Michael Joseph Crombeen (born April 16, 1957) is a Canadian former professional ice hockey player, who played in eight seasons in the National Hockey League (NHL). His son B. J. also played in the NHL.

Playing career
Crombeen was born in Sarnia, Ontario. As a youth, he played in the 1969 Quebec International Pee-Wee Hockey Tournament with a minor ice hockey team from Sarnia. He played his junior hockey with the Kingston Canadians of the OHA from 1973–1977, playing in 244 games, while getting 322 points (160 goals-162 assists).  His best season was 1974–75, when he earned 114 points (56G-58A) in 69 games.  In 19 career playoff games, he earned 21 points (8G-13A). Crombeen was drafted by the Cleveland Barons with the 5th overall pick in the 1977 NHL amateur draft, and was also selected by the Edmonton Oilers with the 4th overall pick in the 1977 WHA Amateur Draft.  Crombeen elected to join the Barons.

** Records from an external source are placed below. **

Lemma keeps_add now p n s m ep : scanned p → frames (keeps now) (_ew_add TENANT W enum_index now p n s m ep).
Proof using W_pos.
  intros Hp w. rewrite ew_add_eq. intros [H1 H2]. split_and!; [split; simpl|by eexists [_]|].
  - by apply consistent_add.
  - eapply marked_view; [exact H2|]. intros. apply mark_added.
  - exists []. by rewrite app_nil_r.
Qed.

Lemma strs_do now o st : (st_strs now o st).1 = st_do now o st.
Proof. unfold st_strs, st_do. by destruct (ws_step now st o). Qed.

Lemma keeps_members now k : frames (keeps now) (on_store (st_strs now (o_set_members k))).
Proof.
  apply keeps_on_store; intros st; [intros; by apply consistent_members|]. intros k'. rewrite strs_do. by eapply mark_single.
Qed.

Lemma keeps_obs now k : frames (keeps now) (_obs_bounds W now k).
Proof.
  assert (E : ∀ st, (let '(s, a) := ws_step now st (o_window_range (obs_key k) (now - W)) in
    (s, match a with a_window l => rows_bounds l | _ => None end)).1 = st_do now (o_window_range (obs_key k) (now - W)) st).
  { intros st. unfold st_do. by destruct (ws_step now st _). }
  apply keeps_on_store.
  - intros st log H. rewrite E. eapply consistent_view; [exact H|intros; apply sets_range|intros; apply exp_range].
  - intros st k'. rewrite E. by eapply mark_single.
Qed.

(** Asking for a candidate and sending it: a candidate goes out unless its key is marked,
    and then one with that key went out before. *)
Definition cand_send (now : Z) d cat sev conf ent mitre obs : M Wd unit :=
  let* c := _cand TENANT stable now d cat sev conf ent mitre obs in send now c.

Lemma cand_send_spec now d cat sev conf ent mitre obs (w : Wd) :
  inv now w →
  let w' := (cand_send now d cat sev conf ent mitre obs w).1 in
  (cand_send now d cat sev conf ent mitre obs w).2 = Ok tt ∧ inv now w' ∧ w_log w' = w_log w ∧
  (w_sent w' = w_sent w ∨ w_sent w' = w_sent w ++ [(now, candidate_of stable now d cat sev conf ent mitre obs)]) ∧
  ∃ tc, tc ∈ w_sent w' ∧ mark_key tc = emit_key TENANT stable d ent (bucket_of now).
Proof.
  intros [H1 [M1 M2 M3 M4 M5]]. unfold cand_send, _cand, seen_before, on_store, bind. rewrite dedup_eq.
  set (k := emit_key TENANT stable d ent (bucket_of now)).
  pose proof (dedup_mark now DEDUP_TTL (cell_at (w_store w) k)) as Hd.
  set (c' := (dedup_seen now DEDUP_TTL (cell_at (w_store w) k)).1) in *.
  assert (Hst : put_cell k c' (w_store w) = st_do now (o_dedup_seen k DEDUP_TTL) (w_store w)) by (unfold st_do; by rewrite dedup_eq).
  assert (Hc : ∀ log, log = w_log w → consistent now (put_cell k c' (w_store w)) log).
  { intros log ->. rewrite Hst. eapply consistent_view; [exact H1|intros; apply sets_dedup|intros; apply exp_dedup]. }
  destruct (dedup_seen now DEDUP_TTL (cell_at (w_store w) k)).2 eqn:Eb; simpl.
  - destruct Hd as [Hnew Hold]. set (c := candidate_of stable now d cat sev conf ent mitre obs).
    assert (Hfresh : ∀ tc, tc ∈ w_sent w → mark_key tc ≠ k).
    { intros tc Htc Ek. pose proof (M1 tc Htc) as Hm. rewrite Ek in Hm. pose proof (M4 tc Htc).
      apply emit_key_inj in Ek as (_ & _ & Ek). unfold bucket_of, DEDUP_TTL in *.
      destruct (Hold _ Hm) as [|]; [lia|]. assert (now < (tc.1 / 600000000 + 1) * 600000000).
      { rewrite Ek. pose proof (Z.mod_pos_bound now 600000000 ltac:(lia)). pose proof (Z.div_mod now 600000000 ltac:(lia)). lia. }
      pose proof (Z.mod_pos_bound tc.1 600000000 ltac:(lia)). pose proof (Z.div_mod tc.1 600000000 ltac:(lia)). lia. }
    split_and!; [done| |done|by right|].
    + split; simpl; [by apply Hc|]. split; [..|done].
      * intros tc Htc. rewrite put_mark. apply elem_of_app in Htc as [Htc|Htc%list_elem_of_singleton].
        -- rewrite decide_False by by apply Hfresh. by apply M1.
        -- subst tc. by rewrite decide_True.
      * intros d' ent' b' e. rewrite put_mark. case_decide as Ek.
        -- intros _. exists (now, c). split; [apply elem_of_app; right; left|done].
        -- intros Hm. destruct (M2 _ _ _ _ Hm) as (tc & Htc & E). exists tc. split; [apply elem_of_app; by left|done].
      * rewrite fmap_app. apply NoDup_app. split_and!; [done| |apply NoDup_singleton].
        intros x Hx. apply list_elem_of_fmap in Hx as (tc & -> & Htc). intros Hk%list_elem_of_singleton. by eapply Hfresh.
      * intros tc Htc. apply elem_of_app in Htc as [Htc|Htc%list_elem_of_singleton]; [by apply M4|]. subst tc. simpl. lia.
    + exists (now, c). split; [apply elem_of_app; right; left|done].
  - destruct Hd as [Hsame (e & He & _)]. split_and!; [done| |done|by left|by eapply M2].
    split; simpl; [by apply Hc|]. apply (marked_view now (w_store w)); [by split|]. intros k'. rewrite put_mark.
    case_decide as Ek; [|done]. subst k'. exact Hsame.
Qed.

Crombeen split the 1977–78 season between the minors and the NHL, playing with the Salt Lake Golden Eagles of the CHL, getting 8 points (4G-4A) in 12 games, and the Binghamton Dusters of the AHL, getting 3 points (1G-2A) in 13 games, along with 48 games with the Cleveland Barons, scoring 7 points (3G-4A).  As the Barons franchise folded and many of their players were absorbed by the Minnesota North Stars, Crombeen found himself left unprotected, and was picked up by the St. Louis Blues in the dispersal draft.

Crombeen then started the 1978–79 season with the Golden Eagles, scoring 15 points (6G-9A) in 30 games, before joining the St. Louis Blues for 37 games, getting 11 points (3G-8A).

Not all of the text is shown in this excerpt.